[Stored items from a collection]
^^^^
(* ===== verification/TcpClient.v ===== *)
(** * TcpClient

    [reactor/TcpClient.h] and [reactor/TcpClient.cc]: one connection at a time
    to a server, made again after it was lost when the user asked for that.
    The mutex around [connection_] is not modelled (its critical sections are
    single assignments). *)
From S2P Require Import Prelude Printf Buffer Timestamp World Channel EventLoop TimerQueue Net.
From S2P Require Import TcpConnection Connector.
Local Open Scope Z_scope.

Section TcpClient.
Context {K U : Type} `{Kernel K} `{UserCode K U}.
Abbreviation W := (World K U).

(** [detail::removeConnection] and [detail::removeConnector]. *)
Definition detail_removeConnection (loop c : nat) : M W unit :=
  queueInLoop loop (FConnectDestoryed c).
Definition detail_removeConnector (connector : nat) : M W unit := mret tt.

Definition TcpClient_ctor (loop : nat) (serverAddr : sockaddr_in) : M W nat :=
  cl ← alloc;
  k ← Connector_ctor loop serverAddr;
  modify (λ w, w <| clients ::= <[cl := {|
    cl_loop := loop; connector_ := k; cl_connectionCallback := None; cl_messageCallback := None;
    cl_writeCompleteCallback := None; cl_retry := false; cl_connect := true; nextConnId_ := 1;
    connection_ := None |}]> |>);;
  Connector_setNewConnectionCallBack k (NewConnClient cl);;
  mret cl.

Definition TcpClient_dtor (cl : nat) : M W unit :=
  client ← get_client cl;
  (match connection_ client with
   | Some c =>
       runInLoop (cl_loop client) (FSetCloseCallBack c (CloseDetail (cl_loop client)))
                 (setCloseCallBack c (CloseDetail (cl_loop client)))
   | None =>
       Connector_stop (connector_ client);;
       timerId ← runAfter (cl_loop client) (double_of_Z 1) (FRemoveConnector (connector_ client));
       mret tt
   end);;
  modify (λ w, w <| clients ::= delete cl |>);;
  match connection_ client with Some c => release c [] | None => mret tt end.

Definition TcpClient_connect (cl : nat) : M W unit :=
  upd_client cl (λ x, x <| cl_connect := true |>);;
  client ← get_client cl;
  Connector_start (connector_ client).

Definition TcpClient_disconnect (cl : nat) : M W unit :=
  upd_client cl (λ x, x <| cl_connect := false |>);;
  client ← get_client cl;
  match connection_ client with
  | Some c => shutdown c
  | None => mret tt
  end.

Definition TcpClient_stop (cl : nat) : M W unit :=
  upd_client cl (λ x, x <| cl_connect := false |>);;
  client ← get_client cl;
  Connector_stop (connector_ client).

Definition TcpClient_connection (client : TcpClient) : option nat := connection_ client.
Definition enableRetry (cl : nat) : M W unit := upd_client cl (λ x, x <| cl_retry := true |>).
Definition TcpClient_setConnectionCallback (cl : nat) (cb : nat) : M W unit :=
  upd_client cl (λ x, x <| cl_connectionCallback := Some cb |>).
Definition TcpClient_setMessageCallback (cl : nat) (cb : nat) : M W unit :=
  upd_client cl (λ x, x <| cl_messageCallback := Some cb |>).
Definition TcpClient_setWriteCompleteCallback (cl : nat) (cb : nat) : M W unit :=
  upd_client cl (λ x, x <| cl_writeCompleteCallback := Some cb |>).

(** The name of the [n]-th connection, to [peer]: what fits in 32 bytes. *)
Definition client_conn_name (peer : sockaddr_in) (n : Z) : list char :=
  (snprintf 32 (colon :: c_str (InetAddress_toHostPort peer) ++ "#"%char :: fmt_d n)).1.

Definition TcpClient_newConnection (cl : nat) (sockfd : Z) : M W unit :=
  client ← get_client cl;
  assertInLoopThread (cl_loop client);;
  peerAddr ← getPeerAddr sockfd;
  let connName := String.string_of_list_ascii (client_conn_name peerAddr (nextConnId_ client)) in
  next ← of_option "signed overflow"
    (if nextConnId_ client + 1 <? 2 ^ 31 then Some (nextConnId_ client + 1) else None);
  upd_client cl (λ x, x <| nextConnId_ := next |>);;
  localAddr ← getLocalAddr sockfd;
  c ← TcpConnection_ctor (cl_loop client) connName sockfd localAddr peerAddr;
  setConnectionCallBack c (cl_connectionCallback client);;
  setMessageConnectionCallBack c (cl_messageCallback client);;
  setWriteCompeleteCallback c (cl_writeCompleteCallback client);;
  setCloseCallBack c (CloseClient cl);;
  upd_client cl (λ x, x <| connection_ := Some c |>);;
  connectEstablished c.

Definition TcpClient_removeConnection (cl c : nat) : M W unit :=
  client ← get_client cl;
  assertInLoopThread (cl_loop client);;
  conn ← get_conn c;
  assert_ "loop_ == conn->getLoop()" (cl_loop client =? c_loop conn)%nat;;
  assert_ "connection_ == conn" (bool_decide (connection_ client = Some c));;
  upd_client cl (λ x, x <| connection_ := None |>);;
  queueInLoop (cl_loop client) (FConnectDestoryed c);;
  whenM (cl_retry client && cl_connect client) (restart (connector_ client)).
End TcpClient.

(** ** Names *)

(** The names of a client's connections are never truncated, and so all
    different, for its first hundred million connections. From some peers the
    buffer of 32 bytes is too small for the numbers after that: two
    connections then get the same name. *)
Theorem client_conn_names (peer : sockaddr_in) :
  (∀ n, 0 ≤ n < 10 ^ 8 →
     client_conn_name peer n = colon :: InetAddress_toHostPort peer ++ "#"%char :: fmt_d n) ∧
  (∀ n m, 0 ≤ n < 10 ^ 8 → 0 ≤ m < 10 ^ 8 →
     client_conn_name peer n = client_conn_name peer m → n = m) ∧
  (zlen (InetAddress_toHostPort peer) = 21 →
     client_conn_name peer (10 ^ 9) = client_conn_name peer (10 ^ 9 + 1)).
Proof.
  destruct (toHostPort_full peer) as [E Hlen].
  assert (c_str (InetAddress_toHostPort peer) = InetAddress_toHostPort peer) as Ec.
  { apply c_str_id. rewrite E. intros [[Hin|Hin]%inet_ntop_chars|[Hin|Hin]%elem_of_cons]%elem_of_app;
      try discriminate.
    pose proof (byteswap_range 2 (sin_port peer)).
    destruct (fmt_d_digits (networkToHost16 (sin_port peer))) as [Hd _]; [unfold networkToHost16; lia|].
    rewrite Forall_forall in Hd. by apply Hd in Hin. }
  assert (∀ n, 0 ≤ n < 10 ^ 8 →
     client_conn_name peer n = colon :: InetAddress_toHostPort peer ++ "#"%char :: fmt_d n) as Hfull.
  { intros n Hn. unfold client_conn_name. rewrite Ec, snprintf_fits; [done|].
    assert (length (fmt_d n) ≤ 8)%nat by (apply length_fmt_d; [lia|exact Hn]).
    unfold zlen in *. cbn [length]. rewrite length_app. cbn [length]. lia. }
  split_and!; [exact Hfull| |].
  - intros n m Hn Hm. rewrite !Hfull by done. intros [= Hnm%app_inv_head]. by simplify_eq.
  - intros H21. unfold client_conn_name. rewrite Ec. unfold snprintf. cbn [fst].
    change (colon :: InetAddress_toHostPort peer ++ "#"%char :: fmt_d (10 ^ 9))
      with ((colon :: InetAddress_toHostPort peer) ++ "#"%char :: fmt_d (10 ^ 9)).
    change (colon :: InetAddress_toHostPort peer ++ "#"%char :: fmt_d (10 ^ 9 + 1))
      with ((colon :: InetAddress_toHostPort peer) ++ "#"%char :: fmt_d (10 ^ 9 + 1)).
    rewrite !take_app. f_equal. unfold zlen in H21. cbn [length].
    replace (length (InetAddress_toHostPort peer)) with 21%nat by lia. by vm_compute.
Qed.

Section ClientFacts.
Context {K U : Type} `{Kernel K} `{UserCode K U}.
Abbreviation W := (World K U).

(** The world in which the user is told of the new connection [c] of client [cl]. *)
Record client_connected (cl c : nat) (sockfd : Z) (client : TcpClient) (w1 : W) : Prop := {
  cc_client : clients w1 !! cl =
    Some (client <| nextConnId_ := nextConnId_ client + 1 |> <| connection_ := Some c |>);
  cc_conn : ∃ conn, conns w1 !! c = Some conn ∧ c_state conn = kConnected ∧ c_fd conn = sockfd ∧
    c_closeCallback conn = Some (CloseClient cl) ∧ c_loop conn = cl_loop client ∧
    messageCallback_ conn = cl_messageCallback client ∧
    writeCompleteCallback_ conn = cl_writeCompleteCallback client ∧
    (ctl_ok (trace w1) → registration (cl_loop client) w1 ∧
       ∃ ch, chans w1 !! c_channel conn = Some ch ∧ registeredInEpoller_ ch = true ∧
             ch_fd ch = sockfd ∧ events_ ch = kReadEvent);
}.

(** Given a connected descriptor, the client makes a connection object for
    it, with its own callbacks, remembers it, and establishes it: connected
    and registered for reading before the user's connection callback runs. *)
Theorem client_newConnection_establishes (cl : nat) (sockfd : Z) (client : TcpClient)
  (loop : EventLoop) (f : nat) (w : W) (Q : unit → W → Prop)
  (Hcl : clients w !! cl = Some client) (Hl : loops w !! cl_loop client = Some loop)
  (Ht : threadId_ loop = cur w) (Hcb : cl_connectionCallback client = Some f)
  (Hmax : nextConnId_ client + 1 < 2 ^ 31)
  (HR : registration (cl_loop client) w) (Hfd : channels_ (epoller_ loop) !! sockfd = None)
  (Hfresh : chans w !! S (next_id w) = None)
  (Hcode : ∀ w1, client_connected cl (next_id w) sockfd client w1 →
                 wp (u_connection f (next_id w)) Q w1) :
  wp (TcpClient_newConnection cl sockfd) Q w.
Proof.
  unfold TcpClient_newConnection, get_client, upd_client, getLocalAddr, getPeerAddr. wp_step.
  eapply wp_deref; [done|]. wp_step. eapply wp_assertInLoopThread; [done..|]. wp_step.
  apply wp_sys. intros rp kp _. wp_step.
  eapply wp_of_option; [by rewrite (proj2 (Z.ltb_lt _ _)) by done|]. wp_step.
  apply wp_sys. intros rl kl _. wp_step. apply wp_TcpConnection_ctor. intros c.
  unfold setConnectionCallBack, setMessageConnectionCallBack, setWriteCompeleteCallback,
    setCloseCallBack, upd_conn. wp_step.
  match goal with |- wp (connectEstablished ?i) _ _ => change i with c end.
  match goal with |- wp _ _ ?x => set (w1 := x) end.
  set (conn := (new_conn (cl_loop client) (S c)
      (String.string_of_list_ascii (client_conn_name
         (match out rp with OutAddr a => a | _ => bzero_addr end) (nextConnId_ client)))
      sockfd (match out rl with OutAddr a => a | _ => bzero_addr end))
    <| connectionCallback_ := cl_connectionCallback client |>
    <| messageCallback_ := cl_messageCallback client |>
    <| writeCompleteCallback_ := cl_writeCompleteCallback client |>
    <| c_closeCallback := Some (CloseClient cl) |>).
  set (ch := new_channel (cl_loop client) c sockfd).
  assert (conns w1 !! c = Some conn) as Hc1.
  { unfold w1; cbn. by rewrite !lookup_alter_eq, lookup_insert_eq. }
  assert (clients w1 !! cl = Some (client <| nextConnId_ := nextConnId_ client + 1 |>
                                          <| connection_ := Some c |>)) as Hcl1.
  { unfold w1; cbn. by rewrite !lookup_alter_eq, Hcl. }
  assert (chans w1 !! S c = Some ch) as Hch1 by apply lookup_insert_eq.
  assert (loops w1 !! cl_loop client = Some loop) as Hl1 by exact Hl.
  assert (threadId_ loop = cur w1) as Ht1 by exact Ht.
  assert (registration (cl_loop client) w1) as HR1.
  { pose proof (registration_sys _ _ kp (SysGetpeername sockfd) rp I HR) as HR1.
    pose proof (registration_sys _ _ kl (SysGetsockname sockfd) rl I HR1) as HR2.
    apply (registration_new_chan _ (S c) ch) in HR2; [|done..]. exact HR2. }
  assert (c_channel conn = S c ∧ c_loop conn = cl_loop client ∧ c_state conn = kConnecting ∧
    connectionCallback_ conn = Some f ∧ c_fd conn = sockfd ∧
    c_closeCallback conn = Some (CloseClient cl) ∧
    messageCallback_ conn = cl_messageCallback client ∧
    writeCompleteCallback_ conn = cl_writeCompleteCallback client) as (Eci&El&Est&Ecb&Efd&Ecc&Em&Ewc)
    by done.
  clearbody w1 conn.
  eapply (wp_establish c conn ch loop f); rewrite ?Eci, ?El; try done; [by intros _|].
  intros w0 Hc0 _ Ecl0 Hctl. rewrite ?Eci, ?El in Hctl. apply Hcode. split; [by rewrite Ecl0|].
  exists (conn <| c_state := kConnected |>).
  change (c_channel (conn <| c_state := kConnected |>)) with (c_channel conn). rewrite ?Eci. by split_and!.
Qed.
^^^^
■ **What you need to do**:
The required answer is the run of lines above, starting at the line with "c_closeCallback conn = Some (CloseClient cl) ∧ c_loop" and ending at the line with "<| messageCallback_ := cl_messageCallback", reproduced exactly with both ends.

■ **Exercise result**:
    c_closeCallback conn = Some (CloseClient cl) ∧ c_loop conn = cl_loop client ∧
    messageCallback_ conn = cl_messageCallback client ∧
    writeCompleteCallback_ conn = cl_writeCompleteCallback client ∧
    (ctl_ok (trace w1) → registration (cl_loop client) w1 ∧
       ∃ ch, chans w1 !! c_channel conn = Some ch ∧ registeredInEpoller_ ch = true ∧
             ch_fd ch = sockfd ∧ events_ ch = kReadEvent);
}.

(** Given a connected descriptor, the client makes a connection object for
    it, with its own callbacks, remembers it, and establishes it: connected
    and registered for reading before the user's connection callback runs. *)
Theorem client_newConnection_establishes (cl : nat) (sockfd : Z) (client : TcpClient)
  (loop : EventLoop) (f : nat) (w : W) (Q : unit → W → Prop)
  (Hcl : clients w !! cl = Some client) (Hl : loops w !! cl_loop client = Some loop)
  (Ht : threadId_ loop = cur w) (Hcb : cl_connectionCallback client = Some f)
  (Hmax : nextConnId_ client + 1 < 2 ^ 31)
  (HR : registration (cl_loop client) w) (Hfd : channels_ (epoller_ loop) !! sockfd = None)
  (Hfresh : chans w !! S (next_id w) = None)
  (Hcode : ∀ w1, client_connected cl (next_id w) sockfd client w1 →
                 wp (u_connection f (next_id w)) Q w1) :
  wp (TcpClient_newConnection cl sockfd) Q w.
Proof.
  unfold TcpClient_newConnection, get_client, upd_client, getLocalAddr, getPeerAddr. wp_step.
  eapply wp_deref; [done|]. wp_step. eapply wp_assertInLoopThread; [done..|]. wp_step.
  apply wp_sys. intros rp kp _. wp_step.
  eapply wp_of_option; [by rewrite (proj2 (Z.ltb_lt _ _)) by done|]. wp_step.
  apply wp_sys. intros rl kl _. wp_step. apply wp_TcpConnection_ctor. intros c.
  unfold setConnectionCallBack, setMessageConnectionCallBack, setWriteCompeleteCallback,
    setCloseCallBack, upd_conn. wp_step.
  match goal with |- wp (connectEstablished ?i) _ _ => change i with c end.
  match goal with |- wp _ _ ?x => set (w1 := x) end.
  set (conn := (new_conn (cl_loop client) (S c)
      (String.string_of_list_ascii (client_conn_name
         (match out rp with OutAddr a => a | _ => bzero_addr end) (nextConnId_ client)))
      sockfd (match out rl with OutAddr a => a | _ => bzero_addr end))
    <| connectionCallback_ := cl_connectionCallback client |>
    <| messageCallback_ := cl_messageCallback client |>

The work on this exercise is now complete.